Kerangka penyajian hasil akhir penelitian, sesuai dengan keperluan peneliti, dapat
disiapkan sejak awal sebagai salah satu pesoman pengumpulan data. Hal-hal yang perlu
diperhatikan peneliti untuk melaporkan hasil kajiannya adalah :
Tentukan pembaca
Tentukan kerangka (cerita, tesis)
Buat daftar topik dan garis-garis besar susunan tulisan
Buat draft kasar untuk setiap bagian: menulis seperti berbicara
Revisi terus menerus
Tulis pendahuluan dan kesimpulan
Baca teliti (libatkan pembaca lain)
Tulis ulang seluruh laporan
Struktur dan isi laporan hasil penelitian kualitatif pada dasarnya sama dengan penelitian
akademik pada umumnya. Memang dewasa ini terdapat berbagai cara penyajiannya, terutama
bila penelitian itu berorientasi praktis dan menggunakan pendekatan partisipatorik. Dalam hal
yang terakhir ini, hasil penelitian harus disajikan dalam bahasa yang dapat dimengerti oleh
warga masyarakat yang berkepentingan, yang telah turut menentukan jalan dan arah
penelitian. Salah satu prinsipnya adalah menghindari penggunaan jargon-jargon teknis yang
berasal dari khasanah pengetahuan pihak peneliti (etik). Secara umum, struktur laporan
penelitian adalah sebagai berikut ini:
Dalam kerangka tersebut di atas tidak disebutkan suatu bagian yang lazim terdapat
dalam format laporan penelitian yang positivistik, yaitu “tinjauan pustaka”. Sesungguhnya
sebagaimana telah dikemukakan dalam bagian tentang penyusunan rencana penelitian di atas,
semua penelitian ilmiah yang berpretensi menyempurnakan pengetahuan konseptual maupun
teoretik, pasti bertolak dari kegiatan menelusuri kepustakaan yang relevan. Dalam khasanah
kajian kualitatif dijumpai berbagai cara penyajian hasil membaca ini. Ada yang mengikuti
format penelitian yang kurang lebih positivistik-deduktif, dengan mencantumkan tinjauan
pustaka di bagian depan (dalam format baku hasil penelitian skripsi, tesis, dan disertasi di
Indonesia, dicantumkan dalam suatu bab tersendiri setelah bagian bagian Pendahuluan). Ada
yang mencantumkan kajian pustakanya hanya secara garis besar di bagian Pendahuluan,
kemudian rujukan-rujukan yang lebih terinci tersebar di seluruh batang tubuh hasil penelitian.

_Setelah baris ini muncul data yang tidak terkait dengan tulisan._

(** * Temporal cross-validation splitters: [AnchorSplit] and
      [MonthlyTimeSeriesSplit]

    A shallow embedding of [src/validacao_cruzada.py] and
    [src/time_split_mensal.py] together with the properties their
    specification states about them.

    Conventions.
    - A [pd.Timestamp] is the number of nanoseconds since 1970-01-01T00:00
      (an integer, [Z]); pandas' bounds on representable timestamps are not
      modelled.
    - Python's [//] and [%] with a positive divisor are [Z.div] and
      [Z.modulo] (both floor).
    - A generator is modelled by the list of what it emits, in order:
      warnings, yielded folds, and a final raised exception if any.
    - The collaborators that are not part of the repository
      ([pd.DatetimeIndex], [np.issubdtype], [CustomBusinessDay],
      sklearn's [TimeSeriesSplit]) are the fields of two interfaces,
      [Pandas] and [BucketSplitter]; every property holds for all their
      implementations, under the contract the specification gives them
      where one is needed. *)

From Stdlib Require Import ZArith Bool Lia String List Sorted FinFun.
From Stdlib Require DecimalString.
Import ListNotations.
Local Open Scope Z_scope.

(* ================================================================== *)
(** ** Calendar arithmetic behind [pd.Timestamp] *)
(* ================================================================== *)

Module Calendar.

(** Nanoseconds in one day: [pd.Timedelta(days=1)]. *)
Definition NS_PER_DAY : Z := 86400000000000.

(** A [pd.Timestamp]: nanoseconds since the epoch. *)
Abbreviation Timestamp := Z (only parsing).

(** [pd.Timedelta(days=n)] *)
Definition Timedelta_days (n : Z) : Z := n * NS_PER_DAY.

(** Day number (days since 1970-01-01) of a timestamp. *)
Definition day_number (t : Timestamp) : Z := t / NS_PER_DAY.

(** Proleptic Gregorian calendar, on day numbers.  The civil year is
    counted from 1 March so that the leap day is the last of the year;
    [era] is the 400-year cycle, [doe] the day of the era, [yoe] the year
    of the era, [doy] the day of the March-based year and [mp] the
    March-based month (0 = March). *)
Definition era_of (z : Z) : Z := (z + 719468) / 146097.
Definition doe_of (z : Z) : Z := (z + 719468) mod 146097.
Definition yoe_of (doe : Z) : Z :=
  (doe - doe / 1460 + doe / 36524 - doe / 146096) / 365.
Definition doy_of (doe : Z) : Z :=
  let yoe := yoe_of doe in doe - (365 * yoe + yoe / 4 - yoe / 100).
Definition mp_of (doy : Z) : Z := (5 * doy + 2) / 153.

Definition civil_month (z : Z) : Z :=
  let mp := mp_of (doy_of (doe_of z)) in
  if mp <? 10 then mp + 3 else mp - 9.

Definition civil_year (z : Z) : Z :=
  yoe_of (doe_of z) + era_of z * 400 + (if civil_month z <=? 2 then 1 else 0).

Definition civil_day (z : Z) : Z :=
  let doy := doy_of (doe_of z) in
  doy - (153 * mp_of doy + 2) / 5 + 1.

(** Day number of the civil date [y]-[m]-[d]. *)
Definition days_from_civil (y m d : Z) : Z :=
  let y' := if m <=? 2 then y - 1 else y in
  let era := y' / 400 in
  let yoe := y' - era * 400 in
  let mp := (m + 9) mod 12 in
  let doy := (153 * mp + 2) / 5 + d - 1 in
  let doe := yoe * 365 + yoe / 4 - yoe / 100 + doy in
  era * 146097 + doe - 719468.

(** The accessors of [pd.Timestamp] the two splitters use. *)
Definition year (t : Timestamp) : Z := civil_year (day_number t).
Definition month (t : Timestamp) : Z := civil_month (day_number t).
Definition day (t : Timestamp) : Z := civil_day (day_number t).

(** [Timestamp.weekday()]: Monday is 0, Sunday is 6.
    1970-01-01 was a Thursday. *)
Definition weekday (t : Timestamp) : Z := (day_number t + 3) mod 7.

(** [pd.Timestamp(year, month, day)]: midnight of that civil date. *)
Definition mkTimestamp (y m d : Z) : Timestamp :=
  days_from_civil y m d * NS_PER_DAY.

(** [Series.dt.to_period('M')]: the month bucket, as pandas' period
    ordinal (months since January 1970). *)
Definition to_period_M (t : Timestamp) : Z :=
  (year t - 1970) * 12 + (month t - 1).

(** The month ordinal written with the March-based year and month; it
    agrees with [12 * year + (month - 1)] (lemma [month_index_civil]). *)
Definition month_index (z : Z) : Z :=
  12 * (era_of z * 400 + yoe_of (doe_of z)) + mp_of (doy_of (doe_of z)) + 2.

(** How many days of [t]'s month, from the 1st through [t]'s own day, fall
    on [t]'s weekday: [t] is the n-th such weekday of its month. *)
Definition weekday_occurrence (t : Timestamp) : Z :=
  Z.of_nat (length (filter
    (fun d => weekday (mkTimestamp (year t) (month t) d) =? weekday t)
    (map Z.of_nat (seq 1 (Z.to_nat (day t)))))).

(** The [n] days ending at [a], most recent first. *)
Definition days_back (a : Timestamp) (n : nat) : list Timestamp :=
  map (fun j => a - Timedelta_days (Z.of_nat j)) (seq 0 n).

(** Monday to Friday *)
Definition is_weekday (t : Timestamp) : bool := weekday t <? 5.

End Calendar.

Import Calendar.


(* ================================================================== *)
(** ** Exceptions, generators and external collaborators *)
(* ================================================================== *)

Inductive exn : Type :=
| ValueError (msg : string)
| TypeError (msg : string)
| IndexError (msg : string).

Inductive result (A : Type) : Type :=
| Ok (a : A)
| Err (e : exn).
Arguments Ok {A} a.
Arguments Err {A} e.

(** What a generator emits.  [Warn k n] is the call
    [warnings.warn(f"Fold {k}: treino com {n} linhas (<252).", RuntimeWarning)];
    [Yield train test] is [yield train, test]; [Raise e] ends the
    generator with an exception. *)
Inductive event (I : Type) : Type :=
| Warn (fold_no : Z) (rows : nat)
| Yield (train_idx test_idx : list I)
| Raise (e : exn).
Arguments Warn {I} fold_no rows.
Arguments Yield {I} train_idx test_idx.
Arguments Raise {I} e.

(** The yielded folds of a run, in order. *)
Fixpoint folds_of {I : Type} (evs : list (event I)) : list (list I * list I) :=
  match evs with
  | [] => []
  | Yield tr te :: evs' => (tr, te) :: folds_of evs'
  | _ :: evs' => folds_of evs'
  end.

(** The pandas / numpy operations [AnchorSplit] relies on. *)
Class Pandas : Type := {
  (** whatever a caller may pass as [X] *)
  array_like : Type;
  np_dtype : Type;
  (** [pd.DatetimeIndex(X)]: the index's dtype and its values, or the
      exception of a failed conversion *)
  pd_DatetimeIndex : array_like -> result (np_dtype * list Timestamp);
  (** [np.issubdtype(dtype, np.datetime64)] *)
  np_issubdtype_datetime64 : np_dtype -> result bool;
  (** [anchor + CustomBusinessDay(n=n, holidays=holidays)] *)
  add_CustomBusinessDay : Timestamp -> Z -> list Timestamp -> Timestamp
}.

(** sklearn's [TimeSeriesSplit(n_splits, max_train_size, test_size,
    gap).split(a)] for an array [a] of [n] buckets: the folds as pairs of
    bucket positions, or the exception it raises. *)
Class BucketSplitter : Type := {
  TimeSeriesSplit_split :
    Z -> option Z -> option Z -> Z -> nat -> result (list (list nat * list nat))
}.

(** The guarantee the specification gives for the bucket splitter: with a
    non-negative gap, each fold's test buckets come strictly after its
    train buckets. *)
Definition expanding_window_contract (S : BucketSplitter) : Prop :=
  forall n_splits max_train_size test_size gap n folds,
    0 <= gap ->
    TimeSeriesSplit_split n_splits max_train_size test_size gap n = Ok folds ->
    Forall (fun f => forall i j, In i (fst f) -> In j (snd f) -> (i < j)%nat) folds.

(** [np.where(mask)[0]]: the positions at which [mask] holds. *)
Fixpoint where_from (i : nat) (mask : list bool) : list nat :=
  match mask with
  | [] => []
  | b :: mask' =>
      if b then i :: where_from (S i) mask' else where_from (S i) mask'
  end.
Definition np_where (mask : list bool) : list nat := where_from 0 mask.

(* ================================================================== *)
(** ** [AnchorSplit] ([src/validacao_cruzada.py]) *)
(* ================================================================== *)

Module AnchorSplit.

Record t : Type := {
  exec_date : Timestamp;
  n_splits : Z;
  holidays : list Timestamp;
  test_size : Z;
  min_date : option Timestamp;
  _wk : Z;
  _ord : Z
}.

(** [__init__].  The arguments are already typed ([exec_date] a timestamp,
    [test_size_bd] an integer, a falsy [min_date] is [None]), so the
    conversions [pd.Timestamp(..)] and [int(..)] cannot fail; the
    constructor performs no other check. *)
Definition __init__ (exec_date : Timestamp) (n_splits : Z)
    (holidays : list Timestamp) (test_size_bd : Z)
    (min_date : option Timestamp) : result t :=
  Ok {| exec_date := exec_date;
        n_splits := n_splits;
        holidays := holidays;
        test_size := test_size_bd;
        min_date := min_date;
        _wk := weekday exec_date;
        _ord := 1 + (day exec_date - 1) / 7 |}.

(** Lines 56-58 of [_anchor_for_year]: the anchor before snapping. *)
Definition anchor_candidate (self : t) (year : Z) : Timestamp :=
  let first := mkTimestamp year (month (exec_date self)) 1 in
  let delta := (_wk self - weekday first) mod 7 in
  first + Timedelta_days (delta + 7 * (_ord self - 1)).

(** The loop condition [anchor.weekday() >= 5 or anchor in self.holidays]. *)
Definition not_business_day (hols : list Timestamp) (anchor : Timestamp) : bool :=
  (5 <=? weekday anchor) || existsb (Z.eqb anchor) hols.

(** The loop of lines 60-61 as a big-step relation: [snaps hols a r] when
    the loop entered with [anchor = a] exits with [anchor = r]. *)
Inductive snaps (hols : list Timestamp) : Timestamp -> Timestamp -> Prop :=
| snaps_exit a :
    not_business_day hols a = false -> snaps hols a a
| snaps_step a r :
    not_business_day hols a = true ->
    snaps hols (a - Timedelta_days 1) r -> snaps hols a r.

(** The same loop as a function, with a bound on its iterations. *)
Fixpoint snap_back (hols : list Timestamp) (fuel : nat) (anchor : Timestamp)
  : Timestamp :=
  if not_business_day hols anchor then
    match fuel with
    | O => anchor
    | S fuel' => snap_back hols fuel' (anchor - Timedelta_days 1)
    end
  else anchor.

(** Iterations that always suffice ([snap_back_lands]): every 7 consecutive
    days hold 5 weekdays, which must all be distinct holidays for the loop
    to go on. *)
Definition snap_fuel (hols : list Timestamp) : nat :=
  (7 * (length hols / 5) + 7)%nat.

Definition _anchor_for_year (self : t) (year : Z) : Timestamp :=
  snap_back (holidays self) (snap_fuel (holidays self))
            (anchor_candidate self year).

Versi yang lain adalah yang mencantumkan kajian pustaka dalam bagian penutup, sebagai
dikusi yang membandingkan hasil penelitian yang khusus dengan kajian-kajian lain yang
relevan, sebagai upaya menarik generalisasi. Versi terakhir ini menaati asas penalaran
induktif yang menjadi ciri pokok penelitian kualitatif.